Collected data
..............................
Lemma path_reach T lvl target v t tt : path T lvl target v t = Some tt → reach T lvl t tt.
Proof.
  revert t. induction lvl as [|l IH]; intros t H; cbn [path] in H; [by left; simplify_eq|].
  destruct (S l <=? target)%nat; [by left; simplify_eq|].
  destruct (T !! t) as [es|] eqn:E; [|done]. cbn [mbind option_bind] in H.
  destruct (es !! _) as [e|] eqn:Hi; [|done]. cbn [mbind option_bind] in H.
  destruct (present e) eqn:Hp, (huge e) eqn:Hh; try done. right. eauto 10.
Qed.

(** An entry that holds no table at level [target]. *)
Definition leaf_entry (target : nat) (e : Z) : Prop :=
  0 <= e < 2 ^ 64 ∧
  match target with O => True | S k => present e = true → huge e = true ∧ e < 2 ^ 60 ∧ (S k <= 2)%nat end.

Lemma leaf_entry_phys T l e v : leaf_entry (S l) e →
  entry_wf T l e ∧ (∀ a, ¬ entry_reach T l e a) ∧ entry_phys T l e v = Ok (leaf_phys (S l) e v).
Proof.
  intros [_ H]. unfold entry_wf, entry_reach, entry_phys. destruct (present e) eqn:Hp.
  - destruct (H eq_refl) as (Hh&?&?). rewrite Hh. split; [done|]. split; [naive_solver|done].
  - split; [done|]. split; [naive_solver|]. unfold leaf_phys. by rewrite Hp.
Qed.
(* ===== verification/StdioSpec.v ===== *)
(** What the formatter of src/stdio.c promises.

    [spec_format] is the text a format stands for, without a buffer and without
    the code's parser: flags as a set of characters, tables of length modifiers
    and number styles, integers as residues of the argument's slot.  The file
    proves that [vsnprintf] writes that text truncated to the buffer, ends it
    with NUL, stores nothing behind it and returns the length of the whole
    text, and that [strtoull] reads back the numbers it prints. *)

From S2P Require Import Prelude Mem Stdio.

(** * Numerals *)

Fixpoint digits_of (fuel : nat) (b v : Z) : list Z :=
  match fuel with
  | O => []
  | S fuel => if v <? b then [v] else digits_of fuel b (v / b) ++ [v mod b]
  end.

Definition of_digits (b : Z) (ds : list Z) : Z := fold_left (λ a d, a * b + d) ds 0.

Lemma of_digits_snoc b ds d : of_digits b (ds ++ [d]) = of_digits b ds * b + d.
Proof. unfold of_digits. by rewrite fold_left_app. Qed.

Lemma fold_ge b ds a : 1 <= b → 0 <= a → Forall (λ d, 0 <= d) ds → a <= fold_left (λ a d, a * b + d) ds a.
Proof.
  intros Hb. revert a. induction ds as [|d ds IH]; intros a Ha Hd; simpl; [lia|].
  apply Forall_cons in Hd as [? Hd]. etrans; [|apply IH; [nia|done]]. nia.
Qed.

Lemma div_halves b v k : 2 <= b → 0 <= v < 2 ^ Z.of_nat (S k) → 0 <= v / b < 2 ^ Z.of_nat k.
Proof.
  intros Hb Hv. rewrite Nat2Z.inj_succ, Z.pow_succ_r in Hv by lia. split; [apply Z.div_pos; lia|].
  apply Z.div_lt_upper_bound; [lia|]. nia.
Qed.

(** The numeral of [v]: its value, its digits, and no leading zero. *)
Lemma digits_of_ok k b v : 2 <= b → 0 <= v < 2 ^ Z.of_nat k →
  of_digits b (digits_of (S k) b v) = v ∧ Forall (λ d, 0 <= d < b) (digits_of (S k) b v) ∧
  ∃ d ds, digits_of (S k) b v = d :: ds ∧ (d = 0 → v = 0 ∧ ds = []).
Proof.
  intros Hb. revert v. induction k as [|k IH]; intros v Hv.
  - simpl in Hv. assert (v = 0) as -> by lia. simpl. rewrite (proj2 (Z.ltb_lt 0 b)) by lia.
    split; [done|]. split; [repeat constructor; lia|]. by exists 0, [].
  - remember (S k) as k1. cbn [digits_of]. subst k1. case_z.
    + split; [unfold of_digits; simpl; lia|]. split; [repeat constructor; lia|]. by exists v, [].
    + destruct (IH (v / b)) as (Hval&Hf&d&ds&E&Hz); [by apply div_halves|].
      rewrite of_digits_snoc, Hval. pose proof (Z.div_mod v b ltac:(lia)). pose proof (Z.mod_pos_bound v b ltac:(lia)).
      split; [lia|]. split; [apply Forall_app; split; [done|repeat constructor; lia]|].
      exists d, (ds ++ [v mod b]). rewrite E. split; [done|]. intros ->. destruct (Hz eq_refl) as [Hz0 _].
      pose proof (Z.div_str_pos v b ltac:(lia)). lia.
Qed.

Abbreviation digit_table upper := (if upper then digits_upper else digits_lower).

Definition digit_char (upper : bool) (d : Z) : Z := default 0 (digit_table upper !! Z.to_nat d).

Definition numeral (upper : bool) (b v : Z) : list Z := map (digit_char upper) (digits_of 65 b v).

Lemma digit_lookup (upper : bool) d : 0 <= d < 16 →
  (digit_table upper) !! Z.to_nat d = Some (digit_char upper d).
Proof.
  intros Hd. assert (Z.to_nat d < length (if upper then digits_upper else digits_lower))%nat as Hlt.
  { destruct upper; [change (length digits_upper) with 16%nat|change (length digits_lower) with 16%nat]; lia. }
  unfold digit_char. by destruct (lookup_lt_is_Some_2 _ _ Hlt) as [c ->].
Qed.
..............................
→ **What this task involves**
Of the entries listed above, reproduce only the lines starting at the line containing "exists d, (ds" and ending at the line containing "Definition digit_char (upper". Include both, exactly as they stand.

→ **Your response**
      exists d, (ds ++ [v mod b]). rewrite E. split; [done|]. intros ->. destruct (Hz eq_refl) as [Hz0 _].
      pose proof (Z.div_str_pos v b ltac:(lia)). lia.
Qed.

Abbreviation digit_table upper := (if upper then digits_upper else digits_lower).

Definition digit_char (upper : bool) (d : Z) : Z := default 0 (digit_table upper !! Z.to_nat d).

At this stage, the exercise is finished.